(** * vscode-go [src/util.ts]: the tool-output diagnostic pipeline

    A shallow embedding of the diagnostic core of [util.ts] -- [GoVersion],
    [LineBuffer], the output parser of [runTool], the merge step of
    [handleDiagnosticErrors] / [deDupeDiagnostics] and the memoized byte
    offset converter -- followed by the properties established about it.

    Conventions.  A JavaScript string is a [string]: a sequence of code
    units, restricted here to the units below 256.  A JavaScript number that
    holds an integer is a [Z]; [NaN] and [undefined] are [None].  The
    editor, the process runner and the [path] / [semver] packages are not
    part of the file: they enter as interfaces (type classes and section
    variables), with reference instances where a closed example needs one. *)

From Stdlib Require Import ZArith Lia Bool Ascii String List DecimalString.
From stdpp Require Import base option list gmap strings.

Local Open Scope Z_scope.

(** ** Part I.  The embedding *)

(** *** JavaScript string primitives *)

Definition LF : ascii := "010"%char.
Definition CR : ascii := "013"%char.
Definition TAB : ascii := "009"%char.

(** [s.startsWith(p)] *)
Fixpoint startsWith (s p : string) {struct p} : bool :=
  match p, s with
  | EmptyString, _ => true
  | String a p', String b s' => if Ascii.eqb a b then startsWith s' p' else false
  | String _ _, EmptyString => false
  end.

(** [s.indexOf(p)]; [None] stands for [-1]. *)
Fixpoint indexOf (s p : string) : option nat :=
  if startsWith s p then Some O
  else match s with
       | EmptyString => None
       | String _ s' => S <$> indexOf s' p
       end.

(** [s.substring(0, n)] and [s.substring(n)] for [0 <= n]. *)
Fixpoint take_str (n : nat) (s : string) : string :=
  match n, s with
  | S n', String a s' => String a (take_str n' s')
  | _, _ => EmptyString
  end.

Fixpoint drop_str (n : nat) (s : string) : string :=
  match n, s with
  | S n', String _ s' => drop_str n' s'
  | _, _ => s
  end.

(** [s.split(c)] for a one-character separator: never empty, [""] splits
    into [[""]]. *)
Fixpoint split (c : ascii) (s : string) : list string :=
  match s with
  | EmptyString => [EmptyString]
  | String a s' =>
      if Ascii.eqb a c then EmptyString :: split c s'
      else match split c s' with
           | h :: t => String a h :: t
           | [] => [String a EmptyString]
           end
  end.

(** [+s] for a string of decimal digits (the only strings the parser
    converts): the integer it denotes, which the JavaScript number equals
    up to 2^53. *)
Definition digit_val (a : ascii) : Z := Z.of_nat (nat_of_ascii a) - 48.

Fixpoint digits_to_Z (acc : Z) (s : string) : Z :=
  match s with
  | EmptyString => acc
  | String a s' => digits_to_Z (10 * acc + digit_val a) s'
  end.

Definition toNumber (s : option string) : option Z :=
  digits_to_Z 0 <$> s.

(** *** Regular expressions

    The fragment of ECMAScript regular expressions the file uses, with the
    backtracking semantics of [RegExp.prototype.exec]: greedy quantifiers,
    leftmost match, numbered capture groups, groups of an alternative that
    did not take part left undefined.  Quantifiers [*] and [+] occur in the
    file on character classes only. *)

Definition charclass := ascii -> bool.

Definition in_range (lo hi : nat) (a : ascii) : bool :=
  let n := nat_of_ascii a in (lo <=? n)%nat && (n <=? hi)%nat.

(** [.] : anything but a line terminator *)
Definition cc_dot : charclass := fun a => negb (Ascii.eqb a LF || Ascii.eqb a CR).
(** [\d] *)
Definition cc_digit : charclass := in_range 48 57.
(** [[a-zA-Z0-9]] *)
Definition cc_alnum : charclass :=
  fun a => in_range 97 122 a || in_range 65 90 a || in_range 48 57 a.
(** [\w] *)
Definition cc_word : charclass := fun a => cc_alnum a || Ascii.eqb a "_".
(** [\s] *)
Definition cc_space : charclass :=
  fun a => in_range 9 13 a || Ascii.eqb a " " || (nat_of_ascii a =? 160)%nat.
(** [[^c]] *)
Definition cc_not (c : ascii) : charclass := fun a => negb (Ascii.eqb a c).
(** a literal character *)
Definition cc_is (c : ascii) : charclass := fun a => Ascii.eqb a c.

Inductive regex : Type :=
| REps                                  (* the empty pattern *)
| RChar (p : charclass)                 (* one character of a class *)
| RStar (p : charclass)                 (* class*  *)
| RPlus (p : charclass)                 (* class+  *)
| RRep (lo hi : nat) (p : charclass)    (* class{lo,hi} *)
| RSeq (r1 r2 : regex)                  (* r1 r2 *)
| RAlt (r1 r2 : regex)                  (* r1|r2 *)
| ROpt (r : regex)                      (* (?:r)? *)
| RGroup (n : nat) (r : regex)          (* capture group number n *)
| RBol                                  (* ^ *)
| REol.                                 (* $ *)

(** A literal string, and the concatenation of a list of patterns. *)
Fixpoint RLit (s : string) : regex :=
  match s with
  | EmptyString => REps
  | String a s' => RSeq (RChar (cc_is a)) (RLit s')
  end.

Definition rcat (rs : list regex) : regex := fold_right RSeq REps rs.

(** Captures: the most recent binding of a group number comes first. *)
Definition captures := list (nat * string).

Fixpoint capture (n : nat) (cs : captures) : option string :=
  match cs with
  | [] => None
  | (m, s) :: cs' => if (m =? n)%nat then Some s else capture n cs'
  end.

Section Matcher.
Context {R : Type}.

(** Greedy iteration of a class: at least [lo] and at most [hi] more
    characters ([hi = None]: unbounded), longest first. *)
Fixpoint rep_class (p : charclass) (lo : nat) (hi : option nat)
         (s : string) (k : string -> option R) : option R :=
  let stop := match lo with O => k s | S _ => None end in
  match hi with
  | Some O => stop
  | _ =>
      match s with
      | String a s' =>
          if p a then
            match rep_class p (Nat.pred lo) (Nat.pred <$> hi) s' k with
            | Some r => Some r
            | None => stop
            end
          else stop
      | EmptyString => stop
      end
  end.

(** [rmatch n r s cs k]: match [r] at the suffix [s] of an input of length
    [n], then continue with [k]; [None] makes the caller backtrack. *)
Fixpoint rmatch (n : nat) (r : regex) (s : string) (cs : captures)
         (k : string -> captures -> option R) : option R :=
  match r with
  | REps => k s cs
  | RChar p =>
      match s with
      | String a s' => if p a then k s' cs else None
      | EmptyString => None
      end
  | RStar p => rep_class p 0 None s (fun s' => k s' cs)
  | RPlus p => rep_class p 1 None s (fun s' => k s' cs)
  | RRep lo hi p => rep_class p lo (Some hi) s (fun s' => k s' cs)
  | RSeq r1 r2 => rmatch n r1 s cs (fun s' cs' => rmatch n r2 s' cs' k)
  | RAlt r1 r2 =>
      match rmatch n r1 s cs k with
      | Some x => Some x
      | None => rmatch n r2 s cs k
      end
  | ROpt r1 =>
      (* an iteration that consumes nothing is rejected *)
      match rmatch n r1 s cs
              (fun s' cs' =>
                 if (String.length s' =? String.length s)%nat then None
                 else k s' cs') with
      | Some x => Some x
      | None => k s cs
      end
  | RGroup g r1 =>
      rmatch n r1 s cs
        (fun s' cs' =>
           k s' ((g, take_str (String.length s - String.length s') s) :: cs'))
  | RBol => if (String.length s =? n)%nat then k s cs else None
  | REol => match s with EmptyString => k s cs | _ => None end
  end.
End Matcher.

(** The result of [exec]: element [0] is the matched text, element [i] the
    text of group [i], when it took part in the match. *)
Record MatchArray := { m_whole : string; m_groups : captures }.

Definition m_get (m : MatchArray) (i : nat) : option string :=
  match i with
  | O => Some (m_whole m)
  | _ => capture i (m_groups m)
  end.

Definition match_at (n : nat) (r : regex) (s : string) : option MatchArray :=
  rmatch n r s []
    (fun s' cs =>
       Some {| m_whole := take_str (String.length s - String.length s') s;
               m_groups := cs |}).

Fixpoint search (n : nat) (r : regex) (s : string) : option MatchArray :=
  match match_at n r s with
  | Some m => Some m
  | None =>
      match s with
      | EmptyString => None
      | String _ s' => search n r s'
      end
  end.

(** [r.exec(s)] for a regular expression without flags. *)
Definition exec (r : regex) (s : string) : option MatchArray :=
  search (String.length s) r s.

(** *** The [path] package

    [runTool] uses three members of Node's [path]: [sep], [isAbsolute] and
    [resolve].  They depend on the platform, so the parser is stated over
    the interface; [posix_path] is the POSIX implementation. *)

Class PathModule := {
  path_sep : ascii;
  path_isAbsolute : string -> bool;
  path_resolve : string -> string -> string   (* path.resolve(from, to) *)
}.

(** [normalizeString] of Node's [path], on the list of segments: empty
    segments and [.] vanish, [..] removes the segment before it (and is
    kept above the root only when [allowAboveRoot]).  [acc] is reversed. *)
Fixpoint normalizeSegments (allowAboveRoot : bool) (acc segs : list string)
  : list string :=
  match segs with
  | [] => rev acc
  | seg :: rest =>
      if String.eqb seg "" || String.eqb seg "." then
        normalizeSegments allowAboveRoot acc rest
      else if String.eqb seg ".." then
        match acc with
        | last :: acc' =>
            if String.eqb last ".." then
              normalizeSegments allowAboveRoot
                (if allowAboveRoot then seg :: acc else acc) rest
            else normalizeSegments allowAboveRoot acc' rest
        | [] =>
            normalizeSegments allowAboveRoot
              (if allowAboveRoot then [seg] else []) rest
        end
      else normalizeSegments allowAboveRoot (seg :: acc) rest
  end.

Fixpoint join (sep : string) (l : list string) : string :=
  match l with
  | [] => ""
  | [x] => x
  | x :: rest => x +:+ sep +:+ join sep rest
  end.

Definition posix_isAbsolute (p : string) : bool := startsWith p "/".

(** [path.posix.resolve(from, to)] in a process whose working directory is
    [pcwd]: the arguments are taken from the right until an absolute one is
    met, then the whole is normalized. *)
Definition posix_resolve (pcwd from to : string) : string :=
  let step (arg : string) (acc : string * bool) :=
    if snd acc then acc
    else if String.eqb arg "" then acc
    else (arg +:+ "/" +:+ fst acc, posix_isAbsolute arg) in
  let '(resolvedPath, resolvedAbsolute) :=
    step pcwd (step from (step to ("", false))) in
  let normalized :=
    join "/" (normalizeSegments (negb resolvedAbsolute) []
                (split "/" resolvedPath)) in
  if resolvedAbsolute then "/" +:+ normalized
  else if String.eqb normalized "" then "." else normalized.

=====

Exercise directions: Give every line of the material that includes the string "Some".

Answer box:
  if startsWith s p then Some O
  | (m, s) :: cs' => if (m =? n)%nat then Some s else capture n cs'
  | Some O => stop
            | Some r => Some r
  | RRep lo hi p => rep_class p lo (Some hi) s (fun s' => k s' cs)
      | Some x => Some x
      | Some x => Some x
  | O => Some (m_whole m)
       Some {| m_whole := take_str (String.length s - String.length s') s;
  | Some m => Some m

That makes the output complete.